In The Permanent Shadow Of Rich People

Developers are about to dim the lights on Central Park. My NYT op-ed: http://t.co/lhuLjUTcci pic.twitter.com/xXxTz3FgJU

— warrenstjohn (@warrenstjohn) October 29, 2013

This is an extremely elegant op-ed by Warren St. John about the effects of development along Central Park. A central component of zoning decisions in New York City has to do with air and light — the canyonization of parts of the city, essentially.

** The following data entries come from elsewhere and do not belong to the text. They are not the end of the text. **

(* ===== verification/Extract.v ===== *)
(** * The text extraction engine: [extract_message]

    The mirror image of [Embed]: the same loops over the carrier, the
    same classifier (now on the embedded array), reading [num_bits] low
    bits of each visited channel ([extract_bits]) and appending them to
    the output string, until the expected number of bits is reached.
    The walk cannot raise; the final decoding can ([int('', 2)] when the
    carrier ran out of channels before [total_bits] bits were read).
    [extract_visit] is the abstract engine's step, and
    [extract_message_visits] shows that the engine runs it over the walk
    classified on the array it reads.  [extract_bits] reads back a
    chunk of at most 8 bits [embed_bits] wrote ([extract_bits_embed_bits]);
    a chunk shorter than the window read comes back behind stale
    carrier bits ([extract_bits_short_chunk]); asking for more
    characters than the walk carries raises [ValueError]
    ([extract_message_overread]).  (The image source's copy is in
    [ImageEngine].) *)

From Stdlib Require Import ZArith Lia.
From stdpp Require Import base list sets.
From S2P Require Import Prelude Bits Grid Classifier Walker Codec Embed.

Open Scope stego_scope.

(** ** The engines *)

(** The output bit string and the cursor. *)
Record extract_state : Type := mkExtract {
  x_bits : list bool;
  x_bit_index : nat
}.

(** [EdgeDetectStego.extract_bits]: [f"{value:0{num_bits}b}"] of the low
    [num_bits] bits. *)
Definition extract_bits (pixels : grid) (x y num_bits channel : nat) : list bool :=
  let value := lsb_read (px pixels y x channel) num_bits in
  format_bin num_bits value.

(** Text engine, one channel. *)
Definition extract_channel (pixels : grid) (total_bits num_bits x y : nat)
    (st : extract_state) (channel : nat) : extract_state :=
  if x_bit_index st <? total_bits then
    mkExtract (x_bits st ++ extract_bits pixels x y num_bits channel) (x_bit_index st + num_bits)
  else st.

(** Text engine, one [dx]. *)
Definition extract_pixel (width height : nat) (pixels : grid) (total_bits x y num_bits dy : nat)
    (st : extract_state) (dx : nat) : extract_state :=
  if (x + dx <? width) && (y + dy <? height) then
    if x_bit_index st <? total_bits then
      fold_left (extract_channel pixels total_bits num_bits (x + dx) (y + dy)) (range 3) st
    else st
  else st.

(** Text engine, one block. *)
Definition extract_block (self : stego) (width height : nat) (pixels : grid) (total_bits y : nat)
    (st : extract_state) (x : nat) : extract_state :=
  let num_bits := num_bits_of self pixels x y in
  fold_left (fun st dy =>
      fold_left (extract_pixel width height pixels total_bits x y num_bits dy)
        (range (block_width self)) st)
    (range (block_height self)) st.

(** [EdgeDetectStego.extract_message] of the text source, from the pixel
    array on; a character is its code point. *)
Definition extract_message (self : stego) (pixels : grid) (message_length : nat)
    : result (list Z) :=
  let '(width, height) := img_size pixels in
  let total_bits := message_length * 8 in
  let* ys := range_step height (block_height self) in
  let* st := foldM (fun st y =>
      let* xs := range_step width (block_width self) in
      Ok (fold_left (extract_block self width height pixels total_bits y) xs st))
    ys (mkExtract [] 0) in
  decode_message (x_bits st) total_bits.

(** The abstract engine's step: read the low [v_bits] bits of one
    visited channel, if bits are still expected. *)
Definition extract_visit (pixels : grid) (total_bits : nat) (st : extract_state) (v : visit)
    : extract_state :=
  if x_bit_index st <? total_bits then
    mkExtract (x_bits st ++ extract_bits pixels (v_x v) (v_y v) (v_bits v) (v_channel v))
      (x_bit_index st + v_bits v)
  else st.

(** ** The text engine refines the abstract engine *)

Lemma extract_pixel_visits width height pixels total x y n dy st dx :
  extract_pixel width height pixels total x y n dy st dx =
  fold_left (extract_visit pixels total)
    (if (x + dx <? width) && (y + dy <? height)
     then (fun c => mkVisit (x + dx) (y + dy) c n) <$> range 3 else []) st.
Proof.
  unfold extract_pixel. destruct (_ && _); [|done].
  rewrite fold_left_fmap. destruct (x_bit_index st <? total) eqn:E.
  - by apply fold_left_ext_in.
  - symmetry. apply fold_left_skip. intros c _. unfold extract_visit. by rewrite E.
Qed.

Lemma extract_block_visits self width height pixels total y st x :
  extract_block self width height pixels total y st x =
  fold_left (extract_visit pixels total)
    (block_visits self width height x y (num_bits_of self pixels x y)) st.
Proof.
  unfold extract_block, block_visits, block_pixels.
  rewrite list_bind_assoc, fold_left_bind. apply fold_left_ext_in. intros st1 dy _.
  rewrite list_bind_assoc, fold_left_bind. apply fold_left_ext_in. intros st2 dx _.
  rewrite extract_pixel_visits. destruct (_ && _); [|done].
  by rewrite bind_singleton.
Qed.

(** The nested loops over the block grid are the abstract extraction
    over the walk. *)
Lemma extract_rows_visits self width height pixels total st :
  fold_left (fun st y =>
      fold_left (extract_block self width height pixels total y) (range_by width (block_width self)) st)
    (range_by height (block_height self)) st =
  fold_left (extract_visit pixels total) (visits self width height (num_bits_of self pixels)) st.
Proof.
  rewrite visits_nested, fold_left_bind. apply fold_left_ext_in. intros st1 y _.
  rewrite fold_left_bind. apply fold_left_ext_in. intros. apply extract_block_visits.
Qed.

(** Refinement: the text extraction is the abstract engine over the
    walk, classified on the array it reads, followed by the decoding. *)
Lemma extract_message_refines self pixels message_length width height :
  block_width self <> 0 -> block_height self <> 0 -> img_size pixels = (width, height) ->
  extract_message self pixels message_length =
  decode_message
    (x_bits (fold_left (extract_visit pixels (message_length * 8))
               (visits self width height (num_bits_of self pixels)) (mkExtract [] 0)))
    (message_length * 8).
Proof.
  intros Hw Hh Hsize. unfold extract_message. rewrite Hsize, range_step_ok by done.
  autorewrite with stego_rw.
  rewrite (foldM_ext _ (fun st y => Ok (fold_left
    (extract_block self width height pixels (message_length * 8) y)
    (range_by width (block_width self)) st))) by (intros; by rewrite range_step_ok).
  rewrite foldM_pure. simpl. by rewrite extract_rows_visits.
Qed.

(** ** Reading back a write *)

(** Reading back one channel written with a full chunk gives the chunk. *)
Lemma extract_bits_written g x y c chunk cur :
  chunk <> [] -> length chunk <= 8 ->
  px g y x c = u8 (lsb_write cur (bits_val chunk) (length chunk)) ->
  extract_bits g x y (length chunk) c = chunk.
Proof.
  intros Hne Hl Hpx. unfold extract_bits. rewrite Hpx. unfold u8.
  rewrite lsb_read_mod256, lsb_read_write by (done || apply bits_val_range).
  by apply format_bin_bits_val.
Qed.

(** ** Running out of carrier *)

(** A read of [n > 0] bits gives [n] digits. *)
Lemma length_extract_bits g x y n c : n <> 0 -> length (extract_bits g x y n c) = n.
Proof. intros Hn. unfold extract_bits. apply length_format_bin; [apply lsb_read_range|done]. Qed.

(** The abstract extraction collects at most the capacity of the walk. *)
Lemma extract_visits_length g total vs st :
  (forall v, v ∈ vs -> 0 < v_bits v) ->
  length (x_bits (fold_left (extract_visit g total) vs st)) <= length (x_bits st) + capacity vs.
Proof.
  revert st. induction vs as [|v vs IH]; intros st Hpos; cbn [fold_left]; [simpl; lia|].
  rewrite capacity_cons. etrans; [apply IH; intros; apply Hpos; by right|].
  unfold extract_visit. destruct (_ <? _); simpl; [|lia].
  rewrite length_app, length_extract_bits; [lia|]. specialize (Hpos v (list_elem_of_here _ _)). lia.
Qed.

(** ** Properties *)

(** C11. A chunk shorter than the depth is read back with stale bits in
    front: when [embed_bits] writes a chunk of [len(chunk) < n <= 8] bits
    into a channel (the final chunk of a payload whose length is not a
    multiple of the depth), the [n]-bit window [extract_bits] reads there
    is the carrier's bits [len(chunk) .. n-1] of that channel followed by
    the chunk, so the decoder receives [n - len(chunk)] carrier bits
    where payload bits were expected. *)
Theorem extract_bits_short_chunk pixels pixels' width height x y c chunk n :
  shape width height pixels -> x < width -> y < height -> c < 3 ->
  length chunk < n <= 8 ->
  embed_bits pixels x y chunk c = Ok pixels' ->
  extract_bits pixels' x y n c =
  format_bin (n - length chunk)
    (lsb_read (Z.shiftr (px pixels y x c) (Z.of_nat (length chunk))) (n - length chunk)) ++ chunk.
Proof.
  intros Hs Hx Hy Hc Hn Hb. apply embed_bits_frame in Hb as [-> _]. unfold extract_bits.
  rewrite (px_set_eq width height) by done. unfold u8.
  rewrite lsb_read_mod256, lsb_read_write_wide by (lia || apply bits_val_range).
  replace n with (n - length chunk + length chunk) at 1 by lia.
  apply format_bin_app; [lia|apply lsb_read_range].
Qed.


(** C7. Refinement: the text extraction [extract_message] is the abstract
    extraction run over the walk classified on the array it reads,
    followed by the decoding of the collected bits. *)
Theorem extract_message_visits self pixels message_length width height :
  block_width self <> 0 -> block_height self <> 0 -> img_size pixels = (width, height) ->
  extract_message self pixels message_length =
  decode_message
    (x_bits (fold_left (extract_visit pixels (message_length * 8))
               (visits self width height (num_bits_of self pixels)) (mkExtract [] 0)))
    (message_length * 8).
Proof. apply extract_message_refines. Qed.

(** C12. [extract_bits] reads back what [embed_bits] wrote: a chunk of at
    most 8 bits written into a channel is returned by reading
    [len(chunk)] bits of that channel (the [uint8] store keeps the low
    8 bits of the written value). *)
Theorem extract_bits_embed_bits pixels pixels' width height x y c chunk :
  shape width height pixels -> x < width -> y < height -> c < 3 -> length chunk <= 8 ->
  embed_bits pixels x y chunk c = Ok pixels' ->
  extract_bits pixels' x y (length chunk) c = chunk.
Proof.
  intros Hs Hx Hy Hc Hl Hb. apply embed_bits_frame in Hb as [-> Hne].
  eapply extract_bits_written; [done|done|]. by apply (px_set_eq width height).
Qed.

(** C33. Asking [extract_message] for more characters than the carrier
    can hold raises [ValueError]: when the walk's capacity falls 8 bits
    or more short of [8 * message_length], an 8-bit slice of the
    collected bits is empty and [int('', 2)] raises, where the spec
    expects an [InvalidShapeError]. *)
Theorem extract_message_overread self pixels message_length width height :
  block_width self <> 0 -> block_height self <> 0 ->
  0 < edge_bits self -> 0 < non_edge_bits self -> img_size pixels = (width, height) ->
  capacity (visits self width height (num_bits_of self pixels)) + 8 <= message_length * 8 ->
  extract_message self pixels message_length = Raise ValueError.
Proof.
  intros Hw Hh He Hn Hsize Hcap. rewrite (extract_message_refines _ _ _ width height) by done.
  apply decode_bytes_short. etrans; [|exact Hcap]. apply Nat.add_le_mono_r.
  etrans; [apply extract_visits_length|done].
  intros v Hv. destruct (visits_bits _ _ _ _ _ Hv) as (x & y & ->).
  unfold num_bits_of. destruct (is_edge_block _ _ _ _); lia.
Qed.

TWENTY-SIX years ago this month, a coalition of New Yorkers led by Jacqueline Kennedy Onassis won a historic victory for Central Park. At issue was a planned building on Columbus Circle by the developer Mortimer B. Zuckerman with 58- and 68-story towers that would cast long shadows on the park. After a lawsuit by opponents of the plan and a rally in Central Park at which over 800 New Yorkers with umbrellas formed a line to simulate the building’s shadow, Mr. Zuckerman relented and agreed to scale down his design, which eventually became known as the Time Warner Center…. Fueled by lax zoning laws, cheap capital and the rise of a global elite with millions to spend on pieds-à-terre, seven towers — two of them nearly as tall as the Empire State Building — have recently been announced or are already under way near the south side of the park. This so-called Billionaires’ Row, with structures rising as high as 1,424 feet, will form a fence of steel and glass that will block significant swaths of the park’s southern exposure, especially in months when the sun stays low in the sky.